_Required work_: The required output is the lines below from the line containing "vt_transition : OfflineTrustPolicyAuthorityTransition;" to the line containing "result transition_error OfflineTrustPolicyAuthorityTransition", inclusive, retyped exactly. No other lines belong in it.

(Record set Opens)

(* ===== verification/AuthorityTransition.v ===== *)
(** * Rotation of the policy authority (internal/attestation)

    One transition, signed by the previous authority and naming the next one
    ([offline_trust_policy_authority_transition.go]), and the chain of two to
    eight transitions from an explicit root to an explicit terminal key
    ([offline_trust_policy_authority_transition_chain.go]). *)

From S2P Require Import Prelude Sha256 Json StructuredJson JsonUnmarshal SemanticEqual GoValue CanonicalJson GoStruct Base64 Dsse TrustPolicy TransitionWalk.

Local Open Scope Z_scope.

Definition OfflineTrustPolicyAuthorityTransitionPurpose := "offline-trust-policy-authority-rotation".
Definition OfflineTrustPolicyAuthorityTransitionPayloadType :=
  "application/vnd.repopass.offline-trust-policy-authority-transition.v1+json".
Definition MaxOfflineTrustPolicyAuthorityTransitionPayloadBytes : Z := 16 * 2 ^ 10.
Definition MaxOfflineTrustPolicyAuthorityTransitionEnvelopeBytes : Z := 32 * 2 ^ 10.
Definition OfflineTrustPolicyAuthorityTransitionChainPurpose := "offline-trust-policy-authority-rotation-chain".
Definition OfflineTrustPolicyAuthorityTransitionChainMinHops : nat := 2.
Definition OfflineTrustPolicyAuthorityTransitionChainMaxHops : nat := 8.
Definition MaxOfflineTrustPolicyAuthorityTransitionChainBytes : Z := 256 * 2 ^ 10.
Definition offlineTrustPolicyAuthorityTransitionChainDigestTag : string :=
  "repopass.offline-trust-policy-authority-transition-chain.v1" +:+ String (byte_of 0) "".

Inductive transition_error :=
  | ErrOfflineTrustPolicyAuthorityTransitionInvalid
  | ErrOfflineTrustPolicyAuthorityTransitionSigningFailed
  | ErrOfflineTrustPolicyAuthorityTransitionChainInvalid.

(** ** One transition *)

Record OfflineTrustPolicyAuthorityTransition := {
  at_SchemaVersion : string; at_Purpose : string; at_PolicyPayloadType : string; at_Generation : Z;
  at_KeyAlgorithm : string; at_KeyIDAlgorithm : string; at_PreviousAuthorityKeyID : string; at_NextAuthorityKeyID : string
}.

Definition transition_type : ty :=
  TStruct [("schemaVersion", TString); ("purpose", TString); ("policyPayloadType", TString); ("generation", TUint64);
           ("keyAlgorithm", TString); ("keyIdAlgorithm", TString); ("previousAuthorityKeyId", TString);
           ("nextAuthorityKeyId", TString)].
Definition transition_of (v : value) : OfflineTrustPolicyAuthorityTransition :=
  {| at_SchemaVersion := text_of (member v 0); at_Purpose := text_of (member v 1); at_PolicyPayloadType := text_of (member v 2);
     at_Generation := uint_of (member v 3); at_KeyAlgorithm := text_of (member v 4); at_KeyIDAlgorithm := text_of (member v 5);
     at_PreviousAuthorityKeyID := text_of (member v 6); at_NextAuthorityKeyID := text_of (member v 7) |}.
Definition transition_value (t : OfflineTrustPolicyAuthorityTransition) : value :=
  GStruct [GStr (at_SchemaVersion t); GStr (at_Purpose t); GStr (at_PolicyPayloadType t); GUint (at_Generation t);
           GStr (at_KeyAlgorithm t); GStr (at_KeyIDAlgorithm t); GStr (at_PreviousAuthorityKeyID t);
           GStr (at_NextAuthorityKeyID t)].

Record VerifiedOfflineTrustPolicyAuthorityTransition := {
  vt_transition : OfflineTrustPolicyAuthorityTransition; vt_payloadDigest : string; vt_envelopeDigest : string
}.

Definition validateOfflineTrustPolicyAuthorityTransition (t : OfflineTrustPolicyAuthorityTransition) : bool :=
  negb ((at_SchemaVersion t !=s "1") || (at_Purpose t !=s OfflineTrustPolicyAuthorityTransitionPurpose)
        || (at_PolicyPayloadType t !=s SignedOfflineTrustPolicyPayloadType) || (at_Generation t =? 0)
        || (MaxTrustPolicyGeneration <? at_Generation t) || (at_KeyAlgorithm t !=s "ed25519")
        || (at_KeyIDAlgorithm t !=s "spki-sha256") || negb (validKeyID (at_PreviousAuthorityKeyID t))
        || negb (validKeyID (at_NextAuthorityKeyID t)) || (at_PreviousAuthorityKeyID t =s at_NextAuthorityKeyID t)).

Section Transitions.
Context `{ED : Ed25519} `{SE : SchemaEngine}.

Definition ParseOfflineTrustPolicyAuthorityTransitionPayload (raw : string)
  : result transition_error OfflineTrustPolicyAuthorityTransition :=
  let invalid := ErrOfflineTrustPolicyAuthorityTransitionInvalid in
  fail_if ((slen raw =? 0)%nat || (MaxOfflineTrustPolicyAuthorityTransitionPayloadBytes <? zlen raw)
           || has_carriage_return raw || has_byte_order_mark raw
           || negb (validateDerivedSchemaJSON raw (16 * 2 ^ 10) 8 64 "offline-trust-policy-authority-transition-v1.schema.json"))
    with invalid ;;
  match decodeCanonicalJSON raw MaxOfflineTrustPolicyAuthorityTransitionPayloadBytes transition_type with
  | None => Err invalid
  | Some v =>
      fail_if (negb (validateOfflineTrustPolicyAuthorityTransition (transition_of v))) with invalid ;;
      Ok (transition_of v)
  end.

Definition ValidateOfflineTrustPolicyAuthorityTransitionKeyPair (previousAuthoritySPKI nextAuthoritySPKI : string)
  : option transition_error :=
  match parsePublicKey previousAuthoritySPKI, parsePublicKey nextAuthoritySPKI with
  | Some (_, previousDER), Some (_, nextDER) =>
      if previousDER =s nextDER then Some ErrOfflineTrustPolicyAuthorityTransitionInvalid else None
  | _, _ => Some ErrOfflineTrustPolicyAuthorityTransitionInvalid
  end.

(Record set Closes)
(Record set Opens)

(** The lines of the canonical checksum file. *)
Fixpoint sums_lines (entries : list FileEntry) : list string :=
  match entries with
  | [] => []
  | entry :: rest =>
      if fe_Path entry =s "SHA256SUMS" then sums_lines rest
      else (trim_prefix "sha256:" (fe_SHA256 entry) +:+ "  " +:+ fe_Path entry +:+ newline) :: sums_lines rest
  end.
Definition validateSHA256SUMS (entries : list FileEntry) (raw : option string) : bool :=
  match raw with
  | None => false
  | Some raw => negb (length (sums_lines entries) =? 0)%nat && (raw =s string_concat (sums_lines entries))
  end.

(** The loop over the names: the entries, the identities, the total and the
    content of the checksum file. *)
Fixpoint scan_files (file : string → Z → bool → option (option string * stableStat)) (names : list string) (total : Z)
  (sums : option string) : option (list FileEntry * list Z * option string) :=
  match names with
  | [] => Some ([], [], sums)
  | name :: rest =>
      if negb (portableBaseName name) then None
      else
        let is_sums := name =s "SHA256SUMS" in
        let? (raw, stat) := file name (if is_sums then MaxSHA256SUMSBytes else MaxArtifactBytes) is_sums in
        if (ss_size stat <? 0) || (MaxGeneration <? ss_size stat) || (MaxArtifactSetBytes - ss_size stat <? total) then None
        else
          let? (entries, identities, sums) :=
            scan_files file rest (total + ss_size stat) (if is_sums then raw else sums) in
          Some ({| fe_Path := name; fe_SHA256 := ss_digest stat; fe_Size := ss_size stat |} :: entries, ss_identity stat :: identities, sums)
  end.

(Record set Closes)
(Record set Opens)

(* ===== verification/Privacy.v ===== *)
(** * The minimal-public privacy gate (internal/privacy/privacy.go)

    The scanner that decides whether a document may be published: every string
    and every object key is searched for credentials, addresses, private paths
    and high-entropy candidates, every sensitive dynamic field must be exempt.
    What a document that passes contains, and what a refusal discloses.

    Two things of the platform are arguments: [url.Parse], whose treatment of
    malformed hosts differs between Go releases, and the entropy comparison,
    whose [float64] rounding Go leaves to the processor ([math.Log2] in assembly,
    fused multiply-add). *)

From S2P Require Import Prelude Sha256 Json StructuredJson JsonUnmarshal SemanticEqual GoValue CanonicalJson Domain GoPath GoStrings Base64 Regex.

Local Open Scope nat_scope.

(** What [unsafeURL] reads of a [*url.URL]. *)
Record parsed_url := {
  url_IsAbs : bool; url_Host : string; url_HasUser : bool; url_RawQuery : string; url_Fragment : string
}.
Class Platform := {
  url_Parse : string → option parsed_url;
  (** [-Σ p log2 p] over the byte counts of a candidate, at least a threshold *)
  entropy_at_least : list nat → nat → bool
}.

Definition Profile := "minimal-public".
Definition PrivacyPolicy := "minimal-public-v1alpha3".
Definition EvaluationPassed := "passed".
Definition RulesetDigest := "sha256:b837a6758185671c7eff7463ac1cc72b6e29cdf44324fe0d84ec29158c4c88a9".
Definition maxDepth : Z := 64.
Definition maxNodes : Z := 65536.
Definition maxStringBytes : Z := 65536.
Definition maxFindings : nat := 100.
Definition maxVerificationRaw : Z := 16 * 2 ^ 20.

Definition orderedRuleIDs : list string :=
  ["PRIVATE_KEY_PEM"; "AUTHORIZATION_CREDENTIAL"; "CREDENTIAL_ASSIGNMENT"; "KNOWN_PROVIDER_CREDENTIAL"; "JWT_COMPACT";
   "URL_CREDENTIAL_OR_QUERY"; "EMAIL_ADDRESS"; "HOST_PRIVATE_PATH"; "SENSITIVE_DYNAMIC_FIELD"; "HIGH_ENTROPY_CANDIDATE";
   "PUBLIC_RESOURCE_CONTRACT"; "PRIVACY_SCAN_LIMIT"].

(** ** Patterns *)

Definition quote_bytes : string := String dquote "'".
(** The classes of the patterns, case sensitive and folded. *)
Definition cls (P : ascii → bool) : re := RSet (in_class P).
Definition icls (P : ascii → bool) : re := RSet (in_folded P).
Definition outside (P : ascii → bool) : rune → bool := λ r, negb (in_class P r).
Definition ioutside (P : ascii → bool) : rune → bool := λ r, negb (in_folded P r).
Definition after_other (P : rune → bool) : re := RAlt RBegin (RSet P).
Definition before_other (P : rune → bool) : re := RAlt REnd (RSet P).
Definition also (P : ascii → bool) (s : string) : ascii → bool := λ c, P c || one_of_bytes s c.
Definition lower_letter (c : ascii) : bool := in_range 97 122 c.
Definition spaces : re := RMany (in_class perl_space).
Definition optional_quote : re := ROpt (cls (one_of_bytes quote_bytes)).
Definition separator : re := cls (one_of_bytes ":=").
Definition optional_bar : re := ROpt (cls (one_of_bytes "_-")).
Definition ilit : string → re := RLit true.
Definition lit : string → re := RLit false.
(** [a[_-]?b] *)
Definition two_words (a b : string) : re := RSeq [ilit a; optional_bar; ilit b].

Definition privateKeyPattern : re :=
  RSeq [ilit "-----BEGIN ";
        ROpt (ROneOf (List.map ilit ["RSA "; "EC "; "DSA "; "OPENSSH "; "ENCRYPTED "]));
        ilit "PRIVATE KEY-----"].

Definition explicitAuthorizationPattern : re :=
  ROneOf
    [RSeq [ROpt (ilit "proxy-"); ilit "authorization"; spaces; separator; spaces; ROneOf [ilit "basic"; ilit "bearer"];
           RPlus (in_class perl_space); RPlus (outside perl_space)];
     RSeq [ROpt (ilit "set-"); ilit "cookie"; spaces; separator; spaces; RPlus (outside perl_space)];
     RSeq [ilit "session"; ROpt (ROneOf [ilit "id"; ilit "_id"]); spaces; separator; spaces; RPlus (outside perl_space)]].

(Record set Closes)

_Solution for this exercise_:
  vt_transition : OfflineTrustPolicyAuthorityTransition; vt_payloadDigest : string; vt_envelopeDigest : string
}.

Definition validateOfflineTrustPolicyAuthorityTransition (t : OfflineTrustPolicyAuthorityTransition) : bool :=
  negb ((at_SchemaVersion t !=s "1") || (at_Purpose t !=s OfflineTrustPolicyAuthorityTransitionPurpose)
        || (at_PolicyPayloadType t !=s SignedOfflineTrustPolicyPayloadType) || (at_Generation t =? 0)
        || (MaxTrustPolicyGeneration <? at_Generation t) || (at_KeyAlgorithm t !=s "ed25519")
        || (at_KeyIDAlgorithm t !=s "spki-sha256") || negb (validKeyID (at_PreviousAuthorityKeyID t))
        || negb (validKeyID (at_NextAuthorityKeyID t)) || (at_PreviousAuthorityKeyID t =s at_NextAuthorityKeyID t)).

Section Transitions.
Context `{ED : Ed25519} `{SE : SchemaEngine}.

Definition ParseOfflineTrustPolicyAuthorityTransitionPayload (raw : string)
  : result transition_error OfflineTrustPolicyAuthorityTransition :=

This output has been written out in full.